▶ Work item:
Please repeat, from the entries that follow, the lines from the one containing "- split_and!; [lia|lia|]." through the one containing "- assert (Forall" exactly, adding nothing.

▶ Data for this exercise:
(** * Vortex scope: capture control and VCD dump (runtime/common/scope.cpp)

    A shallow embedding of the trace-capture runtime: the register command
    words, the clock writer, the per-tap bit decoder, the earliest-first
    merge of taps, the module hierarchy of the header, and the two entry
    points [vx_scope_start] and [vx_scope_stop].

    Machine integers are [Z] with the wrap-around of their C++ type written
    out ([u32], [u64]).  The device behind the injected callback pair is an
    arbitrary state machine; every register access is recorded in a trace. *)

From Stdlib Require Import ZArith List String Ascii Lia Sorted.
From stdpp Require Import base option list gmap strings pretty.
Import ListNotations.

Local Open Scope Z_scope.

(** ** Machine words *)

Definition u32 (z : Z) : Z := z mod 2 ^ 32.
Definition u64 (z : Z) : Z := z mod 2 ^ 64.

(** ** Register commands (lines 40-46 and the command words built in
    [vx_scope_start], [vx_scope_stop] and [dump_tap]) *)

Definition CMD_GET_WIDTH : Z := 0.
Definition CMD_GET_COUNT : Z := 1.
Definition CMD_GET_START : Z := 2.
Definition CMD_GET_DATA  : Z := 3.
Definition CMD_SET_START : Z := 4.
Definition CMD_SET_STOP  : Z := 5.
Definition CMD_SET_DEPTH : Z := 6.

Definition MAX_DELAY_CYCLES : Z := 10000.
Definition SAMPLE_FLUSH_SIZE : Z := 100.
Definition TIMEOUT_TIME : Z := 60 * 60.

(** [(id << 3) | CMD]: [id] is a [uint32_t], so the shift wraps at 32 bits
    before the word is widened to the 64-bit register value. *)
Definition cmd_get (id op : Z) : Z := Z.lor (u32 (Z.shiftl id 3)) op.

Definition cmd_width (id : Z) : Z := cmd_get id CMD_GET_WIDTH.
Definition cmd_count (id : Z) : Z := cmd_get id CMD_GET_COUNT.
Definition cmd_get_start (id : Z) : Z := cmd_get id CMD_GET_START.
Definition cmd_data (id : Z) : Z := cmd_get id CMD_GET_DATA.

(** [(capture_size << 11) | (id << 3) | CMD_SET_DEPTH], all in [uint32_t]. *)
Definition cmd_depth (capture_size id : Z) : Z :=
  Z.lor (Z.lor (u32 (Z.shiftl capture_size 11)) (u32 (Z.shiftl id 3))) CMD_SET_DEPTH.

(** [(stop_time << 11) | (id << 3) | CMD_SET_STOP], the time is [uint64_t]. *)
Definition cmd_stop (stop_time id : Z) : Z :=
  Z.lor (Z.lor (u64 (Z.shiftl stop_time 11)) (u32 (Z.shiftl id 3))) CMD_SET_STOP.

(** [(start_time << 11) | (id << 3) | CMD_SET_START]. *)
Definition cmd_set_start (start_time id : Z) : Z :=
  Z.lor (Z.lor (u64 (Z.shiftl start_time 11)) (u32 (Z.shiftl id 3))) CMD_SET_START.
(** * Game-Vibe-Chess: rules engine, move execution and search agent

    A shallow embedding of [js/chess-pieces.js], of the [ChessGame]
    class (chess logic module) and of the [ChessAI] class (minimax
    module), followed by the properties of the engine.

    Conventions of the embedding.
    - Coordinates are JavaScript numbers that only ever hold integers;
      they are [Z], so that [row + direction] can leave the board.
    - A board is the 8x8 array of arrays of the source: a list of rows,
      each a list of cells, a cell being [None] for [null].
    - Piece objects are modelled by value.  The engine replaces
      [this.board] by a deep copy ([copyBoard]) around every simulated
      move, and writes [hasMoved] only on the piece it is about to store
      on the board, so the in-place writes of the source are applied to
      the value that is stored next.
    - Optional fields of the move objects ([capture], [promotion],
      [twoStep], [enPassant]) are only ever tested for truthiness:
      [undefined] is [false]; an absent [castling] is [None].
    - Methods that assign to fields of the game run in the monad [M]:
      a state monad over [ChessGame] whose failure is an uncaught
      [TypeError] (a property read or written on [null]). *)

From Stdlib Require Import ZArith QArith.QArith QArith.Qabs QArith.Qround.
From stdpp Require Import base tactics option list strings.

Local Open Scope Z_scope.

(** ** chess-pieces.js *)

Inductive PIECES := KING | QUEEN | ROOK | BISHOP | KNIGHT | PAWN.
Inductive COLORS := WHITE | BLACK.

#[global] Instance PIECES_eq_dec : EqDecision PIECES.
Proof. solve_decision. Defined.
#[global] Instance COLORS_eq_dec : EqDecision COLORS.
Proof. solve_decision. Defined.

Definition PIECE_SYMBOLS (color : COLORS) (type : PIECES) : string :=
  match color, type with
  | WHITE, KING => "♔" | WHITE, QUEEN => "♕" | WHITE, ROOK => "♖"
  | WHITE, BISHOP => "♗" | WHITE, KNIGHT => "♘" | WHITE, PAWN => "♙"
  | BLACK, KING => "♚" | BLACK, QUEEN => "♛" | BLACK, ROOK => "♜"
  | BLACK, BISHOP => "♝" | BLACK, KNIGHT => "♞" | BLACK, PAWN => "♟"
  end.

Definition PIECE_VALUES (type : PIECES) : Z :=
  match type with
  | KING => 10000 | QUEEN => 900 | ROOK => 500
  | BISHOP => 330 | KNIGHT => 320 | PAWN => 100
  end.

Record Piece := mkPiece {
  type : PIECES;
  color : COLORS;
  symbol : string;
  hasMoved : bool
}.

#[global] Instance Piece_eq_dec : EqDecision Piece.
Proof. solve_decision. Defined.

Abbreviation Board := (list (list (option Piece))).

Definition createPiece (type : PIECES) (color : COLORS) : Piece :=
  {| type := type; color := color;
     symbol := PIECE_SYMBOLS color type; hasMoved := false |}.

(** [piece.hasMoved = v] on a piece held by value. *)
Definition withHasMoved (v : bool) (piece : Piece) : Piece :=
  {| type := type piece; color := color piece;
     symbol := symbol piece; hasMoved := v |}.

Definition getInitialBoard : Board :=
  let board := replicate 8 (replicate 8 (None : option Piece)) in
  let board := <[0%nat := Some <$>
      [ createPiece ROOK BLACK; createPiece KNIGHT BLACK;
        createPiece BISHOP BLACK; createPiece QUEEN BLACK;
        createPiece KING BLACK; createPiece BISHOP BLACK;
        createPiece KNIGHT BLACK; createPiece ROOK BLACK ]]> board in
  let board := foldl (fun board i =>
      alter (<[i := Some (createPiece PAWN BLACK)]>) 1%nat board)
      board (seq 0 8) in
  let board := foldl (fun board i =>
      alter (<[i := Some (createPiece PAWN WHITE)]>) 6%nat board)
      board (seq 0 8) in
  <[7%nat := Some <$>
      [ createPiece ROOK WHITE; createPiece KNIGHT WHITE;
        createPiece BISHOP WHITE; createPiece QUEEN WHITE;
        createPiece KING WHITE; createPiece BISHOP WHITE;
        createPiece KNIGHT WHITE; createPiece ROOK WHITE ]]> board.

(** [{ ...piece }]: a fresh object with the same fields. *)
Definition spread (piece : Piece) : Piece :=
  {| type := type piece; color := color piece;
     symbol := symbol piece; hasMoved := hasMoved piece |}.
(** * CopyQ clipboard monitor

    A shallow embedding of the monitor process of CopyQ
    ([src/app/clipboardmonitor.cpp]) and of the framed transport it talks
    through ([src/common/clientsocket.h]), with the properties the design
    document states about them.

    Qt containers are embedded as stdpp finite maps: a [QVariantMap] is a
    [gmap string QVariant], a [QMap<PlatformClipboard::Mode, QVariantMap>] is a
    [gmap Mode (gmap string QVariant)].  Calls on collaborators (the socket,
    the platform clipboard, the logger) are recorded in a trace of [Effect]s
    returned next to the new state. *)

From Stdlib Require Import ZArith Lia List Strings.Byte Strings.Ascii Strings.String.
From stdpp Require Import gmap strings list fin_maps.

Local Open Scope string_scope.
Local Open Scope nat_scope.
Local Open Scope list_scope.

(** ** Qt values *)

Abbreviation QByteArray := (list byte).
Abbreviation QString := string.
Abbreviation QStringList := (list string).

#[global] Instance byte_eq_decision : EqDecision byte := byte_eq_dec.

(** [QVariant], with the alternatives the monitor stores in its maps: clipboard
    content is a byte array, the mode name is a string, the ["formats"] setting
    is a string list; a default-constructed variant is invalid.  Two variants
    are equal when they hold the same alternative with the same content; the
    conversions Qt tries between variants of different types are not
    modelled. *)
Inductive QVariant :=
| Invalid
| VByteArray (b : QByteArray)
| VString (s : QString)
| VStringList (l : QStringList).
(** * Anjay: demo objects (Time, Portfolio) and the generic security resolver

    A shallow embedding of

    - the Time object (OID 3333) and the Portfolio object (OID 16) of the
      demo client: instance store, resource handlers and transaction
      handlers;
    - [src/core/servers/anjay_security_generic.c]: the security mode
      classifier, the transport check, the key extraction and the assembly of
      the security configuration.

    Conventions. Identifiers ([anjay_iid_t], [anjay_rid_t], [anjay_riid_t],
    all [uint16_t]) are [N]; [int] results and [int64_t] values are [Z]. An
    [AVS_LIST] is a [list], the [NULL] list being [[]]. A [char] array that
    holds a C string is the [string] before its terminator. A handler that
    can hit an [assert] returns an [option]: [None] is the failed assertion. *)

From Stdlib Require Import ZArith NArith List String Bool Lia Sorted.
Import ListNotations.
Open Scope Z_scope.

Set Implicit Arguments.

(** ** Constants of the public headers

    The error codes of [anjay/dm.h] and [ANJAY_ID_INVALID] come from headers
    that are not among the sources at hand; the development is parametric in
    them. Handlers report success by [0], so the error codes are not [0]. *)
Class AnjayDefs : Type := {
  ANJAY_ERR_INTERNAL : Z;
  ANJAY_ERR_NOT_FOUND : Z;
  ANJAY_ERR_METHOD_NOT_ALLOWED : Z;
  ANJAY_ID_INVALID : N;
  ANJAY_ERR_INTERNAL_nonzero : ANJAY_ERR_INTERNAL <> 0;
  ANJAY_ERR_NOT_FOUND_nonzero : ANJAY_ERR_NOT_FOUND <> 0;
  ANJAY_ERR_METHOD_NOT_ALLOWED_nonzero : ANJAY_ERR_METHOD_NOT_ALLOWED <> 0
}.

(** The values of Anjay 2.x: negated CoAP codes 5.00, 4.04, 4.05 and
    [UINT16_MAX]. Used for concrete runs. *)
#[export, refine] Instance anjay_2_defs : AnjayDefs := {|
  ANJAY_ERR_INTERNAL := -160;
  ANJAY_ERR_NOT_FOUND := -132;
  ANJAY_ERR_METHOD_NOT_ALLOWED := -133;
  ANJAY_ID_INVALID := 65535%N
|}.
Proof. all: discriminate. Defined.

(** ** Input contexts

    [anjay_get_string (ctx, buf, size)] belongs to the I/O layer, which is
    not among the sources. An input context is modelled by what that call
    does on it: from the previous content of the buffer and its size to the
    returned code and the string the buffer holds afterwards. *)
Definition anjay_input_ctx_t : Type := string -> N -> Z * string.

Definition anjay_get_string (ctx : anjay_input_ctx_t) (buf : string) (size : N)
  : Z * string := ctx buf size.

(** The context of a payload [v] that is read successfully. *)
Definition ctx_of_string (v : string) : anjay_input_ctx_t := fun _ _ => (0, v).

(** ** AVS_LIST idioms shared by both objects

    Both objects keep their instances in an [AVS_LIST] ordered by [iid] and
    walk it with the same three loops. *)
Section AvsList.
Context {A : Type} (iid_of : A -> N).

(** [AVS_LIST_FOREACH (it, l) { if (it->iid == iid) return it;
    else if (it->iid > iid) break; } return NULL;] *)
Fixpoint avs_find (l : list A) (iid : N) : option A :=
  match l with
  | [] => None
  | it :: rest =>
      if (iid_of it =? iid)%N then Some it
      else if (iid <? iid_of it)%N then None
      else avs_find rest iid
  end.

(** A store through the pointer that the walk of [avs_find] returns:
    [inst = find_instance (obj, iid); ... inst->field = v]. *)
Fixpoint avs_update (f : A -> A) (l : list A) (iid : N) : list A :=
  match l with
  | [] => []
  | it :: rest =>
      if (iid_of it =? iid)%N then f it :: rest
      else if (iid <? iid_of it)%N then it :: rest
      else it :: avs_update f rest iid
  end.
Lemma placed_bounds original li chunks rs :
  li <= length original -> placed original li chunks rs ->
  Forall (fun r => r.1.1 + r.1.2 <= length original) rs.
Proof.
  intros Hli Hp. induction Hp as [|li li1 li2 c cs r rs Hc Hr _ IH]; constructor;
    destruct (context_at_range _ _ _ _ Hli Hc) as [_ H1];
    destruct (places_range _ _ _ _ _ H1 Hr) as (? & ? & _); auto.
Qed.

Lemma placed_ordered original li chunks rs :
  li <= length original -> placed original li chunks rs -> plain_chunks original chunks ->
  ordered (length original) rs /\ Forall (fun r => li <= r.1.1) rs.
Proof.
  intros Hli Hp. induction Hp as [|li li1 li2 c cs r rs Hc Hr _ IH]; intros Hpl;
    [split; [exact I|constructor]|].
  inversion Hpl as [|? ? [Heof Hlast] Hpl']; subst.
  destruct (context_at_range _ _ _ _ Hli Hc) as [Hle H1].
  destruct (places_range _ _ _ _ _ H1 Hr) as (Hb & H2 & Hnext & Hins & Hlow).
  destruct (IH H2 Hpl') as [Hord Hge]. destruct (decide (old_lines c = [])) as [Ho|Ho].
  - destruct (Hins Ho) as (-> & Hn & Hend).
    assert (r.1.1 = length original) as He by naive_solver.
    split; [split; [by right|done]|]. constructor; [lia|].
    eapply Forall_impl; [done|]. simpl. lia.
  - specialize (Hnext Ho). specialize (Hlow Heof Ho). subst li2.
    split; [split; [by left|done]|]. constructor; [lia|].
    eapply Forall_impl; [done|]. simpl. lia.
Qed.

Lemma separated_raise p q rs len :
  separated p rs len -> Forall (fun r => q <= r.1.1) (take 1 rs) -> separated q rs len.
Proof. destruct rs as [|[[s n] seg] rs]; simpl; [done|]. intros ? H. inversion H. naive_solver. Qed.

Lemma insert_front x l : Forall (before x) l -> insert_by_index x l = x :: l.
Proof.
  destruct l as [|y l]; [done|]. intros H. inversion H as [|? ? Hb _]; subst. simpl.
  unfold before in Hb. by rewrite (proj2 (Nat.leb_le _ _)) by lia.
Qed.

Lemma insert_at_end x l p len :
  x.1.1 = len -> x.1.2 = 0 -> p <= len -> separated p l len ->
  separated p (insert_by_index x l) len.
Proof.
  destruct x as [[s n] seg]. simpl. intros -> -> . revert p.
  induction l as [|[[s' n'] seg'] l IH]; intros p Hp; simpl; [lia|].
  intros (H1 & H2 & H3). destruct (_ <=? _) eqn:Hle; simpl.
  - apply Nat.leb_le in Hle. split_and!; try lia. done.
  - split_and!; [lia|lia|]. apply IH; [lia|done].
Qed.

Lemma sort_separated rs len :
  Forall (fun r => r.1.1 + r.1.2 <= len) rs -> ordered len rs ->
  separated 0 (sort_by_index rs) len.
Proof.
  induction rs as [|x rs IH]; [done|]. intros Hb [Hx Hord].
  inversion Hb as [|? ? Hbx Hbrs]; subst. specialize (IH Hbrs Hord).
  cbn [sort_by_index foldr]. fold (sort_by_index rs). destruct Hx as [Hx|[Hs Hn]].
  - assert (Forall (before x) (sort_by_index rs)) as Hx' by (by rewrite sort_by_index_perm).
    rewrite insert_front by done. destruct x as [[s n] seg]. simpl in *.
    split_and!; [lia|done|]. eapply separated_raise; [done|].
    by apply Forall_take.
  - apply insert_at_end; [done|done|lia|done].
Qed.
Definition normalize_path (p : path) : path :=
  match foldl normalize_step [] p with
  | [] => [CurDir]
  | normalized => normalized
  end.

Definition path_with_base (p base_path : path) : path :=
  if is_absolute p then p else path_join base_path p.

Definition absolutize_from (p base_path : path) : path :=
  normalize_path (path_with_base p base_path).

Fixpoint trim_start_matches (c : char) (s : str) : str :=
  match s with
  | [] => []
  | a :: s' => if (a =? c)%N then trim_start_matches c s' else s
  end.

(** [str::trim_end_matches] with a character *)
Definition trim_end_matches (c : char) (s : str) : str :=
  reverse (trim_start_matches c (reverse s)).

Section resolve.
(** [dirs::home_dir()] *)
Variable home_dir : option path.

Definition maybe_expand_home_directory (s : str) : path :=
  match home_dir, strip_prefix [TILDE] s with
  | Some home, Some rest =>
    match rest with
    | [] => home
    | _ =>
      match strip_prefix [SLASH] rest with
      | Some rest => path_join home (components (trim_start_matches SLASH rest))
      | None => components s
      end
    end
  | _, _ => components s
  end.

Definition resolve_path_against_base (s : str) (base_path : path) : path :=
  absolutize_from (maybe_expand_home_directory s) base_path.

(** [std::env::current_dir()]; [None] is its error. *)
Variable current_dir : option path.

Definition absolutize (p : path) : option path :=
  if is_absolute p then Some (normalize_path p)
  else absolutize_from p <$> current_dir.

(** [AbsolutePathBuf::from_absolute_path], which is also [try_from]. *)
Definition from_absolute_path (s : str) : option path :=
  absolutize (maybe_expand_home_directory s).
End resolve.

(** [Path::file_name] *)
Definition file_name (p : path) : option str :=
  match last p with Some (Normal name) => Some name | _ => None end.

(** [AbsolutePathBuf::parent]: none for the root. *)
Definition parent (p : path) : option path :=
  match last p with
  | None | Some RootDir => None
  | Some _ => Some (take (length p - 1) p)
  end.

Definition component_name (c : component) : str :=
  match c with
  | RootDir => []
  | CurDir => lit "."
  | ParentDir => lit ".."
  | Normal name => name
  end.

(** [Path::display] of a path that is valid UTF-8. *)
Definition display (p : path) : str :=
  match p with
  | [RootDir] => [SLASH]
  | _ => join [SLASH] (component_name <$> p)
  end.

Example resolve_examples :
  let base := [RootDir; Normal (lit "base"); Normal (lit "cwd")] in
  resolve_path_against_base None (lit "../path/./to//123/") base =
    [RootDir; Normal (lit "base"); Normal (lit "path"); Normal (lit "to"); Normal (lit "123")] /\
  resolve_path_against_base None (lit "/a/../../b") base = [RootDir; Normal (lit "b")] /\
  resolve_path_against_base None [] base = base /\
  resolve_path_against_base (Some [RootDir; Normal (lit "root")]) (lit "~/x") base =
    [RootDir; Normal (lit "root"); Normal (lit "x")] /\
  display base = lit "/base/cwd".
Proof. vm_compute. done. Qed.

(** ** Absolute, normalised paths *)

Definition name_ok (name : str) : Prop :=
  SLASH ∉ name /\ name <> [] /\ name <> lit "." /\ name <> lit "..".

(** The invariant of [AbsolutePathBuf]: a root followed by plain names. *)
Definition absolute (p : path) : Prop :=
  exists names, p = RootDir :: (Normal <$> names) /\ Forall name_ok names.
Lemma seed_baseline_other b c p q o : q <> p -> seed_baseline b c p o !! q = b !! q.
Proof.
  intros. unfold seed_baseline. destruct (_ && _); [|done].
  destruct o; [by rewrite lookup_insert_ne|done].
Qed.

(** Seeding with the content the path has now keeps the invariant and makes
    the path tracked, or leaves an absent path untracked. *)
Lemma entry_seed b0 c0 (b c : option str) :
  entry_ok b0 c0 b c ->
  seeded_with b c c0 = b0.
Proof. intros [[-> ->]|(-> & -> & ->)]; [|done]. destruct b0, c0; done. Qed.

Definition world_eq : relation world := pointwise_relation TrackedPath eq.

#[export] Instance world_equivalence : Equivalence world_eq.
Proof. unfold world_eq. apply _. Qed.

Definition wset (w : world) (p : TrackedPath) (o : option str) : world :=
  fun q => if decide (q = p) then o else w q.

#[export] Instance tracks_proper : Proper (world_eq ==> world_eq ==> eq ==> iff) tracks.
Proof.
  intros w0 w0' E0 w w' E ? t ->. unfold tracks.
  split; intros Ht p; specialize (Ht p); by rewrite ?(E0 p), ?(E p) in *.
Qed.

Lemma wset_same w p o : wset w p o p = o.
Proof. unfold wset. by rewrite decide_True. Qed.

Lemma wset_other w p q o : q <> p -> wset w p o q = w q.
Proof. intros. unfold wset. by rewrite decide_False. Qed.

Section steps.
Context (w0 w : world) (t : TurnDiffTracker) (Ht : tracks w0 w t).

Lemma seeded p o :
  w p = o -> seed_baseline (baseline_by_path t) (current_by_path t) p o !! p = w0 p.
Proof. intros <-. rewrite seed_baseline_same. apply entry_seed, (Ht p). Qed.

Lemma tracks_add p content :
  tracks w0 (wset w p (Some content)) (apply_add t p content (w p)).
Proof.
  intros q. simpl. destruct (decide (q = p)) as [->|Hq].
  - left. by rewrite seeded, lookup_insert_eq, wset_same.
  - rewrite seed_baseline_other, lookup_insert_ne, wset_other by done. apply Ht.
Qed.

Lemma tracks_delete p content :
  w p = Some content -> tracks w0 (wset w p None) (apply_delete t p content).
Proof.
  intros Hp q. simpl. destruct (decide (q = p)) as [->|Hq].
  - left. by rewrite seeded, lookup_delete_eq, wset_same.
  - rewrite seed_baseline_other, lookup_delete_ne, wset_other by done. apply Ht.
Qed.

Lemma tracks_update p old new ow :
  w p = Some old -> tracks w0 (wset w p (Some new)) (apply_update t p None old ow new).
Proof.
  intros Hp q. simpl. destruct (decide (q = p)) as [->|Hq].
  - left. by rewrite seeded, lookup_insert_eq, wset_same.
  - rewrite seed_baseline_other, lookup_insert_ne, wset_other by done. apply Ht.
Qed.

Lemma tracks_move p dest old new :
  w p = Some old -> dest <> p ->
  tracks w0 (wset (wset w dest (Some new)) p None)
    (apply_update t p (Some dest) old (w dest) new).
Proof.
  intros Hp Hd q. simpl. destruct (decide (q = p)) as [->|Hq].
  - left. rewrite seed_baseline_other by done.
    by rewrite seeded, lookup_insert_ne, lookup_delete_eq, wset_same.
  - rewrite (wset_other _ p) by done. destruct (decide (q = dest)) as [->|Hqd].
    + left. rewrite seed_baseline_same, seed_baseline_other, lookup_insert_eq, wset_same by done.
      split; [|done]. apply entry_seed, (Ht dest).
    + rewrite !seed_baseline_other, lookup_insert_ne, lookup_delete_ne, wset_other by done.
      apply Ht.
Qed.
End steps.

▶ Answer box:
  - split_and!; [lia|lia|]. apply IH; [lia|done].
Qed.

Lemma sort_separated rs len :
  Forall (fun r => r.1.1 + r.1.2 <= len) rs -> ordered len rs ->
  separated 0 (sort_by_index rs) len.
Proof.
  induction rs as [|x rs IH]; [done|]. intros Hb [Hx Hord].
  inversion Hb as [|? ? Hbx Hbrs]; subst. specialize (IH Hbrs Hord).
  cbn [sort_by_index foldr]. fold (sort_by_index rs). destruct Hx as [Hx|[Hs Hn]].
  - assert (Forall (before x) (sort_by_index rs)) as Hx' by (by rewrite sort_by_index_perm).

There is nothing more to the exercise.